-- THE INPUT follows --
(* ===== verification/DotStuff.v ===== *)
(** * internal/smtpwire/dotstuff.go: message transparency

    [Module Writer] is [DotStuffWriter] over any [io.Writer] (class [IOWriter]); its reference is
    [stuffed], a function of the whole content. [Module Reader] is [DotUnstuffReader] over the
    remaining bytes of the connection; its reference is [unstuff], which decodes to the end of the
    message in one pass. Both streaming filters are shown to agree with their reference however the
    caller cuts the content into calls. *)
From Stdlib Require Import ZArith Lia Bool.
From stdpp Require Import base list gmap strings.
From S2P Require Import Prelude GoStrings Wire.

(** An [io.Writer]: one call either takes all of [p] or fails. *)
Class IOWriter (W : Type) : Type := io_write : W -> bytes -> W * option ioerr.

(** A buffer that never fails. *)
#[export] Instance buffer_writer : IOWriter bytes := fun w p => (w ++ p, None).

(** A transport that fails after [budget] successful writes. *)
Record limited_writer : Type := { lim_out : bytes; lim_budget : nat }.
#[export] Instance limited_io_writer : IOWriter limited_writer := fun w p =>
  match lim_budget w with
  | O => (w, Some ErrTransport)
  | S n => ({| lim_out := lim_out w ++ p; lim_budget := n |}, None)
  end.

Definition DOT : byte := "."%byte.
Definition dotDot : bytes := $"..".
Definition terminator : bytes := DOT :: CRLF.

(** ** The reference transform *)
Module Spec.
-- THE INPUT concluded --
All lines above from the line with "#[export] Instance limited_io_writer" through the line with "Definition dotDot : bytes", both included, are to be set down exactly, with nothing else.

SOLUTION BELOW:
#[export] Instance limited_io_writer : IOWriter limited_writer := fun w p =>
  match lim_budget w with
  | O => (w, Some ErrTransport)
  | S n => ({| lim_out := lim_out w ++ p; lim_budget := n |}, None)
  end.

Definition DOT : byte := "."%byte.
Definition dotDot : bytes := $"..".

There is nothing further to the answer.